With this, the construction of the multi-purpose Agigawa Dam continued, with the goal of leveraging both flood prevention and better water usage.

==Purpose==
Agigawa Dam was initially slated for completion in 1985, but ran into opposition from 30 households in Ena City's Higashino area and Nakatsugawa City (including the former Iwamura village) that were to be submerged as part of the dam's creation. The dam is located near the main part of Ena City, and residents also opposed it on grounds that it would've disrupted the area's excellent transportation; negotiations stalled. In response, the dam was designated as subject to the Act on Special Measures for Up-stream Area Development, enacted in 1973. This raised the amount of funding for compensating households affected by the dam's construction, as well as funding used for developing local infrastructure related to reservoir area development, which helped move negotiations forward, culminating in the start of construction on the main dam. After 21 years, the dam was completed in 1990.

Agigawa Dam is a central rock-filled impermeable embankment-type dam, with an original height of 100.0 meters that was later extended to 102.0 meters but sank to 101.5 meters. The dam site is curved, and resembles an arch when viewed from the air.

One of its purposes is flood control across the Agigawa and Kisogawa systems' central and lower sections. Along with Maruyama Dam (on the Kisogawa) and a cluster of other multi-purpose dams on the Kisogawa river system, the standardized design flood discharge level at Mount Inuyama was lowered from 16,000 tons per second by 3,500 tons to 12,500 tons per second. Another purpose is for unspecified water utilization, which Agigawa Dam provides for by maintaining the proper flow and ecosystem of the Kisogawa, thus securing customary water usage rights for farmlands in the area.

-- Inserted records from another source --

Definition sb_store_wg_import_rollback (id : option bytes) (actor : option bytes) : store sbj :=
  let key := cstr (default [] id) in
  transaction (fault env)
    (row ← query (fault env) (fun t => List.find (import_is key) (imports t));
     match row with
     | None => refuse SB_ERR_NOT_FOUND "Migration record not found"
     | Some r =>
         if negb (bytes_eqb (cstr (im_status r)) (bs "applied")) then refuse SB_ERR_CONFLICT "Migration was already rolled back"
         else
           match parse_object (im_before r) "migration before snapshot", parse_object (im_after r) "migration after snapshot", sbj_parse (im_ids r) with
           | Ok before, Ok after, Some (SBJ_ARRAY ids) =>
               current ← wg_snapshot_locked;
               if negb (sbj_equal (Some current) (Some after))
               then refuse SB_ERR_CONFLICT "WireGuard state changed after import; automatic rollback would overwrite those changes"
               else
                 _ ← remove_peers ids;
                 _ ← wg_settings_locked (sbj_get (Some before) "app_settings") wg_keys;
                 _ ← stmt (fault env) (fun t => Ok (tt, with_imports t (fst (sql_update (import_is key) rolled_back (imports t)))));
                 _ ← wg_import_audit actor "wireguard.import.rollback" key;
                 let out := sbj_set_str (SBJ_OBJECT []) "status" (bs "rolled_back") in
                 let out := sbj_set_str out "migration_id" key in
                 mret (sbj_set_bool out "restart_required" true)
           | _, _, _ => refuse SB_ERR_GENERIC "Invalid migration rollback record"
           end
     end).
End Env.
Lemma only_device_trans host t1 t2 t3 : only_device host t1 t2 -> only_device host t2 t3 -> only_device host t1 t3.
Proof.
  intros (A1 & B1 & C1 & D1 & E1) (A2 & B2 & C2 & D2 & E2). split_and!; try congruence. intros other N.
  destruct (E1 other N), (E2 other N). split; congruence.
Qed.

Lemma taken_only host now m t : only_device host t (taken host now m t).
Proof. split_and!; try done. intros other N. split; [by apply find_taken_other|]. by apply put_other. Qed.

Lemma ensured_only host t : only_device host t (with_obs_hosts t (ensured host (ob_hosts t))).
Proof. split_and!; try done. intros other N. split; [|done]. unfold find_obs. cbn [ob_hosts with_obs_hosts]. by apply find_ensured_other. Qed.

Definition counted (t t' : obs_tables) (host : bytes) (samples : list (Z * sbj)) (total : obs_host -> Z) (counter : obs_host -> Z)
    (field : string) (bytes_of : sample_row -> Z) : Prop :=
  let o := observed t host in
  let sum := traffic (before counter o) (reading field <$> in_order (oh_sampled o) samples) in
  total (observed t' host) = Z.min MAX_COUNTER (total o + sum) /\
  (stored bytes_of t host + sum <= MAX_COUNTER -> stored bytes_of t' host = stored bytes_of t host + sum).

Lemma counted_here t host total counter field bytes_of : 0 <= total (observed t host) <= MAX_COUNTER -> counted t t host [] total counter field bytes_of.
Proof. intros R. split; cbn; lia. Qed.

(** One sample that is taken and those after it. *)
Lemma counted_step t t' host now m sample samples total counter field bytes_of :
  let o := observed t host in
  (now <? oh_sampled o) = false -> 0 < now -> 0 <= total o <= MAX_COUNTER ->
  total (sampled_host now m o) = saturated_add (total o) (traffic (before counter o) [reading field (now, sample)]) ->
  counter (sampled_host now m o) = reading field (now, sample) ->
  (stored bytes_of t host + traffic (before counter o) [reading field (now, sample)] <= MAX_COUNTER ->
   stored bytes_of (taken host now m t) host = stored bytes_of t host + traffic (before counter o) [reading field (now, sample)]) ->
  counted (taken host now m t) t' host samples total counter field bytes_of ->
  counted t t' host ((now, sample) :: samples) total counter field bytes_of.
Proof.
  intros o N P R T C St [Et Es]. rewrite observed_taken in Et, Es. fold o in Et, Es.
  assert (before counter (sampled_host now m o) = Some (reading field (now, sample))) as B.
  { unfold before. cbn [oh_sampled sampled_host]. rewrite (proj2 (Z.eqb_neq now 0)) by lia. by rewrite C. }
  rewrite B in Et, Es. cbn [oh_sampled sampled_host] in Et, Es. unfold counted. cbn [in_order]. fold o. rewrite N. rewrite fmap_cons, traffic_cons.
  assert (0 <= traffic (before counter o) [reading field (now, sample)]) as D by (apply traffic_nonneg; repeat constructor; apply reading_nonneg).
  pose proof (readings_nonneg (Some (reading field (now, sample))) field (in_order now samples)) as D'. split.
  - rewrite Et, T, (saturated_min _ _ (total o)) by lia. lia.
  - intros L. rewrite Es; rewrite St; lia.
Qed.

(** A sample that is too old and those after it. *)
Lemma counted_late t t' host now sample samples total counter field bytes_of :
  (now <? oh_sampled (observed t host)) = true ->
  counted (with_obs_hosts t (ensured host (ob_hosts t))) t' host samples total counter field bytes_of ->
  counted t t' host ((now, sample) :: samples) total counter field bytes_of.
Proof. intros N C. unfold counted in *. rewrite observed_ensured in C. cbn [in_order]. rewrite N. exact C. Qed.

(** C17: samples of a device ([sb_observability_sample]) that are all accepted count its
    traffic: what the counters went up from one sample to the next, all of a counter
    that was reset, nothing for the first sample and nothing for samples older than
    one before.  The totals of the device grow by that and stop at the limit, and
    the bytes of its history grow by the same; the tables stay well formed, and
    other devices, the settings and the alerts stay as they are. *)
Theorem traffic_accounted (env : obs_env) (host : bytes) (samples : list (Z * sbj)) (s s' : conn obs_tables unit) :
  traffic_ok (db s) -> sample_all env host samples s = (Ok tt, s') ->
  traffic_ok (db s') /\ only_device (cstr host) (db s) (db s') /\
  counted (db s) (db s') (cstr host) samples oh_observed_up oh_up "up_total" sa_up /\
  counted (db s) (db s') (cstr host) samples oh_observed_down oh_down "down_total" sa_down.
Proof.
  revert s. induction samples as [|[now sample] samples IH]; intros s K E; cbn [sample_all] in E.
  { injection E as <-. destruct (observed_range (cstr host) (db s) K). split_and!; try done; by apply counted_here. }
  unfold mbind, sql_bind in E. destruct (sb_observability_sample _ _ _ _ s) as [[[]|] s1] eqn:E1; [|done].
  apply sample_taken in E1 as (m & U & D & Ru & Rd & P & E1). destruct (now <? _) eqn:N.
  - destruct (IH s1) as (K' & O' & Cu & Cd); [rewrite E1; by apply ensured_ok|done|]. rewrite E1 in O', Cu, Cd.
    split_and!; [done|eapply only_device_trans; [apply ensured_only|done]|by apply counted_late|by apply counted_late].
  - destruct (IH s1) as (K' & O' & Cu & Cd); [rewrite E1; apply taken_ok; lia || done|done|]. rewrite E1 in O', Cu, Cd.
    destruct (observed_range (cstr host) (db s) K). destruct K as [_ _ Kk Kr]. split_and!; [done|eapply only_device_trans; [apply taken_only|done]|..].
    + eapply counted_step; try done; rewrite <- U.
      * cbn [oh_observed_up sampled_host]. by rewrite (delta_traffic oh_up).
      * done.
      * apply stored_taken; [intros old; cbn [sa_up merged_sample new_sample]; by rewrite (delta_traffic oh_up)|cbn [sa_up new_sample]; apply (delta_traffic oh_up)|lia|done|].
        eapply Forall_impl; [exact Kr|]. by intros r [? _].
    + eapply counted_step; try done; rewrite <- D.
      * cbn [oh_observed_down sampled_host]. by rewrite (delta_traffic oh_down).
      * done.
      * apply stored_taken; [intros old; cbn [sa_down merged_sample new_sample]; by rewrite (delta_traffic oh_down)|cbn [sa_down new_sample]; apply (delta_traffic oh_down)|lia|done|].
        eapply Forall_impl; [exact Kr|]. by intros r [_ ?].
Qed.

Agigawa Dam along with Makio Dam and Misogawa Dam provide a source of water to Aichi Prefecture, including tap water for the Owari region, the Chita Peninsula, Nagoya, and Gifu Prefecture's Tōnō region, as well as tap and industrial water to cities of Tajimi, Toki, Mizunami, Ena, and Nakatsugawa.

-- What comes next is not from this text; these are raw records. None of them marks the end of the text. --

Definition method_index (name : bytes) : option method := List.find (fun m => bytes_eqb (method_name m) name) methods.

Definition safe_method (m : method) : bool := match m with M_GET | M_HEAD | M_OPTIONS => true | _ => false end.

(** ** Dates *)

Definition day_names : list string := ["Sun"; "Mon"; "Tue"; "Wed"; "Thu"; "Fri"; "Sat"]%string.
Definition month_names : list string :=
  ["Jan"; "Feb"; "Mar"; "Apr"; "May"; "Jun"; "Jul"; "Aug"; "Sep"; "Oct"; "Nov"; "Dec"]%string.

(** [strftime] with [%a, %d %b %Y %H:%M:%S GMT] of a time in UTC; 1970 began on a
    Thursday. *)
Definition http_date (t : Z) : bytes :=
  let days := t / 86400 in
  let s := t mod 86400 in
  let '(y, m, d) := civil_from_days days in
  bs (default ""%string (day_names !! Z.to_nat ((days + 4) mod 7))) ++ bs ", " ++ two d ++ bs " " ++
  bs (default ""%string (month_names !! Z.to_nat (m - 1))) ++ bs " " ++ fmt_int y ++ bs " " ++
  two (s / 3600) ++ bs ":" ++ two (s / 60 mod 60) ++ bs ":" ++ two (s mod 60) ++ bs " GMT".

(** ** Ranges *)

Inductive range_result := RANGE_INVALID | RANGE_NOT_SATISFIABLE | RANGE_SINGLE (first : Z * Z) | RANGE_MULTI (first : Z * Z).

Fixpoint skip_blanks (it : bytes) : bytes :=
  match it with c :: it' => if code c =? 32 then skip_blanks it' else it | [] => [] end.

(** The digits read as a number of 64 bits; [None] when it does not fit. *)
Fixpoint range_number (it : bytes) (v : Z) : option (Z * bytes) :=
  match it with
  | c :: it' =>
      if isdigit c then
        if (UINT64_MAX / 10 <? v) || ((UINT64_MAX / 10 <=? v) && (UINT64_MAX mod 10 <? code c - 48)) then None
        else range_number it' (v * 10 + (code c - 48))
      else Some (v, it)
  | [] => Some (v, [])
  end.

Definition at_digit (it : bytes) : bool := match it with c :: _ => isdigit c | [] => false end.
(** [*it == ',' || *it == 0]. *)
Definition at_end (it : bytes) : bool := match it with c :: _ => code c =? 44 | [] => true end.

(** The total length, the number of ranges, and the first one. *)
Record ranges := mk_ranges { rg_total : Z; rg_count : nat; rg_first : Z * Z }.

Definition count_range (start stop : Z) (r : ranges) : ranges :=
  mk_ranges (rg_total r) (S (rg_count r)) (if (rg_count r =? 0)%nat then (start, stop) else rg_first r).
Definition add_length (start stop : Z) (r : ranges) : ranges :=
  mk_ranges (rg_total r + (stop - start)) (rg_count r) (rg_first r).
(** The sum of the lengths would not fit. *)
Definition too_long (start stop : Z) (r : ranges) : bool := UINT64_MAX - (stop - start) <? rg_total r.

Definition finish_ranges (content_length : Z) (r : ranges) : range_result :=
  if (rg_count r =? 0)%nat || (content_length <? rg_total r) then RANGE_NOT_SATISFIABLE
  else if (rg_count r =? 1)%nat then RANGE_SINGLE (rg_first r) else RANGE_MULTI (rg_first r).

(** A range [start-]: to the end of the file. *)
Definition open_range (content_length start : Z) (r : ranges) : range_result + ranges :=
  if start <? content_length then
    if too_long start content_length r then inl RANGE_NOT_SATISFIABLE
    else inr (count_range start content_length (add_length start content_length r))
  else inr r.

(** A range [start-last], or [-last] for the last bytes. *)
Definition closed_range (content_length : Z) (suffix : bool) (start last : Z) (r : ranges) : range_result + ranges :=
  let start := if suffix then (if last <? content_length then content_length - last else 0) else start in
  let stop := if suffix then to_u64 (content_length - 1) else last in
  let stop := if content_length <=? stop then content_length else stop + 1 in
  if start <? stop then
    let r := count_range start stop r in
    if too_long start stop r then inl RANGE_NOT_SATISFIABLE
    else if (100 <? rg_count r)%nat then inl RANGE_INVALID
    else inr (add_length start stop r)
  else inr r.

Section Range.
Context (content_length : Z).

(** From the last number of a range on; [next] reads the ranges after a comma. *)
Definition range_tail (next : bytes -> ranges -> range_result) (suffix : bool) (start : Z) (it : bytes) (r : ranges) : range_result :=
  if negb (at_digit it) then RANGE_INVALID
  else
    match range_number it 0 with
    | None => RANGE_NOT_SATISFIABLE
    | Some (last, it) =>
        let it := skip_blanks it in
        if negb (at_end it) then RANGE_INVALID
        else
          match closed_range content_length suffix start last r with
          | inl e => e
          | inr r => match it with _ :: it => next it r | [] => finish_ranges content_length r end
          end
    end.

(** One range per round; [fuel] is more than the characters left. *)
Fixpoint range_loop (fuel : nat) (it : bytes) (r : ranges) : range_result :=
  match fuel with
  | O => RANGE_INVALID
  | S fuel' =>
      let it := skip_blanks it in
      match it with
      | [] => RANGE_INVALID
      | c :: it' =>
          if code c =? 45 then range_tail (range_loop fuel') true 0 it' r
          else if negb (isdigit c) then RANGE_INVALID
          else
            match range_number it 0 with
            | None => RANGE_NOT_SATISFIABLE
            | Some (start, it) =>
                match skip_blanks it with
                | d :: it =>
                    if negb (code d =? 45) then RANGE_INVALID
                    else
                      let it := skip_blanks it in
                      if at_end it then
                        match open_range content_length start r with
                        | inl e => e
                        | inr r => match it with _ :: it => range_loop fuel' it r | [] => finish_ranges content_length r end
                        end
                      else range_tail (range_loop fuel') false start it r
                | [] => RANGE_INVALID
                end
            end
      end
  end.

The dam's presence is felt in times of drought, as in 1994's drought when water to the Chita Peninsula was cut off for 19 hours on one day.

==Recreation==
The artificial lake created by Agigawa Dam is called Agigawa-ko. On the right bank of the dam there is a small museum, restaurant, park, and other facilities, providing a recreational spot for the people of Ena. Summertime fireworks and water fountains that preserve water quality on the lake can also be enjoyed. A concert was held on the lake bottom before it was filled during initial impoundment. In 2005, Agigawa Dam was named as one of the Water Resources Environment Engineering Center's "Selected 100 Dam Lakes" upon recommendation by the city of Ena, along with Ōi Dam (on the Kisogawa).

The same area features a number of other attractions such as Ena Gorge, Iwamura Castle (made famous in the tale of the "Castle Mistress"), Japan Taishō Village (a theme park), the cities of Toki and Mizunami, which are well known for the production of Mino ceramic ware and Oribe ware; Magome-juku and Tsumago-juku, two stations on the Nakasendō, a road that connected Kyōto and Edo; Meiji Mura, and Inuyama Castle. Many visitors travel to the area as a tourist destination.

To reach the dam, take the Chūō Expressway from the Ena Interchange, and after Route 19, transfer to Route 257 from the Masaie intersection, heading straight toward Iwamura until you arrive at the dam. If traveling via public transportation, take the Chūō Main Line to Ena Station, and then transfer to the Tōnō Railways bus going toward Tōnō Station, riding for about 15 to 20 minutes and getting off the bus at "Higashino Koujima".